(** * corona-sim: a shallow embedding of the simulation engine

    The development follows the Python sources:
    - [exercise_2.py]  (module [Exercise2]): the self-contained script, one
      fixed health table, one contact regime;
    - [simulate_v2.py] (module [SimulateV2]): the engine with pluggable
      callbacks, its series bookkeeping, [write_data] and [test_condition];
    - [exercise_3d.py] (module [Exercise3d]): the passes of the script split
      into [evaluate_health_for_day], [advance_health_state] and
      [evaluate_contacts], over the state of the engine.

    Conventions.
    - Python [int] is [Z].  A Python [float] is the rational it denotes, in
      [Q]; comparisons of floats are exact, so [<] and [>] on [Q] are the
      comparisons of the code.  Sums and products of floats are taken
      exactly (rounding is not modelled); a statement that relies on a sum
      or a difference of floats being what the code computes says so, with
      [binary64], and holds where the code does not round.
    - The module [random] is a tape of raw draws with a read position: one
      cell is consumed by each call of [random.random] or [random.randint].
      Theorems quantify over every tape, hence over every sequence of draws
      the generator can deliver.
    - A Python exception is a [Raise]; a [while] loop runs on fuel and
      yields [Timeout] when the fuel is spent.
    - Lists are Python lists: objects are identified with their position, an
      in-place update of a dict stored in a list is an update at its index. *)

From Stdlib Require Import ZArith QArith Lia Lqa Ascii.
From stdpp Require Import base list strings.

Local Open Scope Z_scope.

(** ** Outcomes of Python code *)

Inductive exn : Type := KeyError | ValueError | IndexError | TypeError.

Inductive result (A : Type) : Type :=
| Ok (a : A)
| Raise (e : exn)
| Timeout.

Arguments Ok {A} a.
Arguments Raise {A} e.
Arguments Timeout {A}.

Definition bind {A B : Type} (m : result A) (k : A -> result B) : result B :=
  match m with
  | Ok a => k a
  | Raise e => Raise e
  | Timeout => Timeout
  end.

Notation "x <- m ;; k" := (bind m (fun x => k))
  (at level 100, m at next level, right associativity).

Definition from_key {A : Type} (o : option A) : result A :=
  match o with
  | Some a => Ok a
  | None => Raise KeyError
  end.

(** ** Numbers *)

Definition Qltb (x y : Q) : bool := negb (Qle_bool y x).


(** ** Python list primitives *)

(** [l[i]]: a negative index counts from the end, anything out of range
    raises [IndexError]. *)
Definition py_index {A : Type} (l : list A) (i : Z) : result nat :=
  let n := Z.of_nat (length l) in
  if (0 <=? i) && (i <? n) then Ok (Z.to_nat i)
  else if (- n <=? i) && (i <? 0) then Ok (Z.to_nat (n + i))
  else Raise IndexError.

Definition py_get {A : Type} (l : list A) (i : Z) : result A :=
  k <- py_index l i ;;
  match l !! k with
  | Some a => Ok a
  | None => Raise IndexError
  end.

(** [l.remove(x)]: drops the first element equal to [x]; [ValueError] when
    there is none. *)
Fixpoint py_remove {A : Type} (eqb : A -> A -> bool) (x : A) (l : list A)
  : result (list A) :=
  match l with
  | [] => Raise ValueError
  | y :: l' =>
      if eqb y x then Ok l'
      else l'' <- py_remove eqb x l' ;; Ok (y :: l'')
  end.

(** [range(n)] as a number of iterations, and [int(n / 2)] for an [int] n:
    true division followed by truncation towards zero.  The division is a
    float division; its result is exact, and [int_half] is what the code
    computes, for [|n| < 2^53]. *)
Definition range_len (n : Z) : nat := Z.to_nat n.

Definition int_half (n : Z) : Z := Z.quot n 2.

(** ** The random source *)

Record rng : Type := { tape : nat -> N; pos : nat }.

Definition rng_next (g : rng) : rng := {| tape := tape g; pos := S (pos g) |}.

Definition two53 : positive := 9007199254740992.

(** [random.random()]: a multiple of 2^-53 in [0, 1). *)
Definition random (g : rng) : Q * rng :=
  (Z.of_N (tape g (pos g) mod Npos two53) # two53, rng_next g).

(** [random.randint(a, b)]: an integer of [a, b]; [ValueError] on an empty
    range. *)
Definition randint (a b : Z) (g : rng) : result (Z * rng) :=
  if b <? a then Raise ValueError
  else Ok (a + Z.of_N (tape g (pos g)) mod (b - a + 1), rng_next g).

(** [random.seed(s)] for a generator [mt] that maps a seed to its stream. *)
Definition seed (mt : Z -> nat -> N) (s : Z) : rng := {| tape := mt s; pos := 0 |}.

(** ** Health states, shared by the three programs *)

Inductive health : Type :=
| well | infected | contagious | recovering | immune | dead.

Definition health_eqb (a b : health) : bool :=
  match a, b with
  | well, well | infected, infected | contagious, contagious
  | recovering, recovering | immune, immune | dead, dead => true
  | _, _ => false
  end.
(** * The region index and the distinct-score filter of the placement driver

    A shallow embedding of [server/core/region.go] (package [core]) and of
    the filter catalogue of package [schedule], followed by the properties
    of the region index that the specification states.

    Conventions of the embedding.
    - [uint64] values (ids, byte counters) are [N]; [int64] values (sizes,
      key counts, running totals) are [Z], every [int64] operation wrapped
      by [to_int64]; Go's [int] (slice lengths, positions) is [nat].
    - A pointer that the code compares with [nil] is an [option]; a
      [*RegionInfo] is an address [loc] into a heap of region objects, so
      that two pointers to one object are one address.
    - A run-time panic (nil dereference, index out of range, [make] with a
      negative capacity) is the outcome [Fault]. *)

From Stdlib Require Import ZArith NArith Lia List Bool.
From Stdlib Require Import Strings.String Strings.Byte.
From Stdlib Require Import Floats.PrimFloat.
From stdpp Require Import base option list numbers gmap fin_maps fin_sets.

Local Open Scope Z_scope.

(** ** Machine integers *)

Definition two64 : Z := 2 ^ 64.
Definition two63 : Z := 2 ^ 63.

(** The value of a 64-bit pattern read as a signed integer. *)
Definition to_int64 (x : Z) : Z := (x + two63) mod two64 - two63.

(** The value of a 64-bit pattern read as an unsigned integer. *)
Definition to_uint64 (x : Z) : Z := x mod two64.

Definition add64 (a b : Z) : Z := to_int64 (a + b).
Definition sub64 (a b : Z) : Z := to_int64 (a - b).

(** ** Outcomes: a call returns a value or panics *)

Inductive outcome (A : Type) : Type :=
| Returned (a : A)
| Fault.
Arguments Returned {A} a.
Arguments Fault {A}.

Definition obind {A B} (x : outcome A) (k : A -> outcome B) : outcome B :=
  match x with
  | Returned a => k a
  | Fault => Fault
  end.

(** [outcome] is a monad; stdpp's notation [x ← c; k] sequences calls and
    propagates a panic. *)
Instance outcome_ret : MRet outcome := fun A a => Returned a.
Instance outcome_bind : MBind outcome := fun A B k x => obind x k.

(** ** Messages of [metapb] and [pdpb] *)

Instance byte_eq_dec : EqDecision byte := Byte.byte_eq_dec.

Record Peer := mkPeer {
  PeerId : N;
  StoreId : N;
  IsLearner : bool
}.

Instance Peer_eq_dec : EqDecision Peer.
Proof. solve_decision. Defined.

Record RegionEpoch := mkEpoch { ConfVer : N; Version : N }.

Instance RegionEpoch_eq_dec : EqDecision RegionEpoch.
Proof. solve_decision. Defined.
(** * Langfuse dashboard: a shallow embedding of the browser client

    The client consists of two scripts:
    - [static/js/notifications.js]: the toast notification manager;
    - [static/js/app.js]: the dashboard controller (fetch, KPIs, table,
      pagination, charts, load orchestration).

    Conventions of the embedding.
    - A JavaScript string is a [string]; each [ascii] stands for one UTF-16
      code unit below 256, so [String.length] is the [.length] of the code.
    - A JavaScript number is an IEEE 754 double, a [float]: the measurements
      carried by trace records (latency, token counts), their sums and
      their means are computed with the operations of [PrimFloat], in the
      order in which the code computes them.
    - Integers that the code only counts, compares and prints (array
      lengths, record counts, page numbers, HTTP status, the limit, time
      values in milliseconds) are in [Z]: all of them stay below 2^53, where
      a double holds every integer exactly.
    - DOM state that a function writes is a record that the function
      transforms; pending [setTimeout] callbacks are an explicit timer queue. *)

From Stdlib Require Import ZArith Bool List Lia String Ascii.
From Stdlib Require Import Floats.PrimFloat.
From Stdlib Require Import Sorting.Sorted Sorting.Permutation.
From Stdlib Require Import DecimalString DecimalZ DecimalFacts.
Import ListNotations.

Local Open Scope string_scope.
Local Open Scope Z_scope.

(** ** JavaScript helpers shared by both scripts *)

Module JS.

(** [String(n)] and template interpolation of an integer below 10^21, where
    the rendering is the plain decimal numeral; the integers that the scripts
    print (a length, a page number, a status, the limit) are of that kind. *)
Definition show_Z (z : Z) : string := NilZero.string_of_int (Z.to_int z).

(** [s.length] as an integer. *)
Definition len (s : string) : Z := Z.of_nat (String.length s).

(** [s.slice(0, n)] for a non-negative [n]. *)
Definition slice0 (n : nat) (s : string) : string := substring 0 n s.

(** [x || d] on an optional string: [null], [undefined] and [''] are falsy. *)
Definition str_or (x : option string) (d : string) : string :=
  match x with
  | Some s => if (s =? "")%string then d else s
  | None => d
  end.

(** [x?.length || 0]. *)
Definition opt_len (x : option string) : Z :=
  match x with
  | Some s => len s
  | None => 0
  end.

(** The number that holds a count or an array length: the double with the
    same value, for an integer of magnitude below 2^53. *)
Fixpoint of_pos (p : positive) : float :=
  match p with
  | xH => 1%float
  | xO q => (2 * of_pos q)%float
  | xI q => (2 * of_pos q + 1)%float
  end.

Definition of_Z (z : Z) : float :=
  match z with
  | Z0 => 0%float
  | Zpos p => of_pos p
  | Zneg p => (- of_pos p)%float
  end.

(** Truthiness of a number: [0], [-0] and [NaN] are falsy. *)
Definition truthy (x : float) : bool := negb (is_zero x || is_nan x).

(** The names of the properties that every object inherits from
    [Object.prototype]: [o[name]] finds them, and [name in o] holds, whatever
    [o] holds itself. *)
Definition inheritedNames : list string :=
  ["constructor"; "__defineGetter__"; "__defineSetter__"; "hasOwnProperty";
   "__lookupGetter__"; "__lookupSetter__"; "isPrototypeOf";
   "propertyIsEnumerable"; "toString"; "valueOf"; "__proto__";
   "toLocaleString"].

Definition inherited (name : string) : bool :=
  existsb (String.eqb name) inheritedNames.

End JS.

(** ** notifications.js: the toast notification manager *)

Module Notifications.

(** A DOM element is known by its identity. *)
Definition elem := nat.

(** Callbacks handed to [setTimeout]: the auto-dismiss closure of [show]
    and the removal closure of [dismiss]. *)
Inductive task :=
| DismissTask (n : elem)
| RemoveTask (n : elem).

(** What [createNotification] renders into the element. *)
Record Toast := {
  className : string;
  titleHtml : string;
  messageHtml : string;
  hasProgress : bool
}.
━━━━━━━━━━━━━━━━━━━━
## Assignment:
Through the line that contains "[binary64], and holds", copy the material above exactly, beginning at its first line and including nothing more.

## Response box:
(** * corona-sim: a shallow embedding of the simulation engine

    The development follows the Python sources:
    - [exercise_2.py]  (module [Exercise2]): the self-contained script, one
      fixed health table, one contact regime;
    - [simulate_v2.py] (module [SimulateV2]): the engine with pluggable
      callbacks, its series bookkeeping, [write_data] and [test_condition];
    - [exercise_3d.py] (module [Exercise3d]): the passes of the script split
      into [evaluate_health_for_day], [advance_health_state] and
      [evaluate_contacts], over the state of the engine.

    Conventions.
    - Python [int] is [Z].  A Python [float] is the rational it denotes, in
      [Q]; comparisons of floats are exact, so [<] and [>] on [Q] are the
      comparisons of the code.  Sums and products of floats are taken
      exactly (rounding is not modelled); a statement that relies on a sum
      or a difference of floats being what the code computes says so, with
      [binary64], and holds where the code does not round.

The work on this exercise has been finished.